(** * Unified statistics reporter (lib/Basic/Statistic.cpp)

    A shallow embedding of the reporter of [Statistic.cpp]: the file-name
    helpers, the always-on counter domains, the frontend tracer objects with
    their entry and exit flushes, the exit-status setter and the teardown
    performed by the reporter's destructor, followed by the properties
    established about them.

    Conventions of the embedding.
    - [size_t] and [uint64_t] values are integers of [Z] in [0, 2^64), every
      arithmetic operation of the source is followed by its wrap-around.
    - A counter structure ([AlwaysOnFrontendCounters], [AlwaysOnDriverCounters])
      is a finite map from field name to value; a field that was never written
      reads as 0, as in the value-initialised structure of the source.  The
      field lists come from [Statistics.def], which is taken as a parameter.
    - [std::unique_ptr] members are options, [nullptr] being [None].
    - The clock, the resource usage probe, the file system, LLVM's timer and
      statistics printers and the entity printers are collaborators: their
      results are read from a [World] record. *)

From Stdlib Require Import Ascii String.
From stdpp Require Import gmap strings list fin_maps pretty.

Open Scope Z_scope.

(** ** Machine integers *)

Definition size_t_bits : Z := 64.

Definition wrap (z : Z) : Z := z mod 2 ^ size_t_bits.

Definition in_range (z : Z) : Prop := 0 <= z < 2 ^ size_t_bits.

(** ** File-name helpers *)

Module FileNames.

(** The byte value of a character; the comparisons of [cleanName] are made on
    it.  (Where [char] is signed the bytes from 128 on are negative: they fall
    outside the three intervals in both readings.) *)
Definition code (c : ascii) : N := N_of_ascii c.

> _Activity_
Each line from the one with "field lists come" through the last line of the material is to be retyped exactly, and no other line is.

> _Answer space_
      field lists come from [Statistics.def], which is taken as a parameter.
    - [std::unique_ptr] members are options, [nullptr] being [None].
    - The clock, the resource usage probe, the file system, LLVM's timer and
      statistics printers and the entity printers are collaborators: their
      results are read from a [World] record. *)

From Stdlib Require Import Ascii String.
From stdpp Require Import gmap strings list fin_maps pretty.

Open Scope Z_scope.

(** ** Machine integers *)

Definition size_t_bits : Z := 64.

Definition wrap (z : Z) : Z := z mod 2 ^ size_t_bits.

Definition in_range (z : Z) : Prop := 0 <= z < 2 ^ size_t_bits.

(** ** File-name helpers *)

Module FileNames.

(** The byte value of a character; the comparisons of [cleanName] are made on
    it.  (Where [char] is signed the bytes from 128 on are negative: they fall
    outside the three intervals in both readings.) *)
Definition code (c : ascii) : N := N_of_ascii c.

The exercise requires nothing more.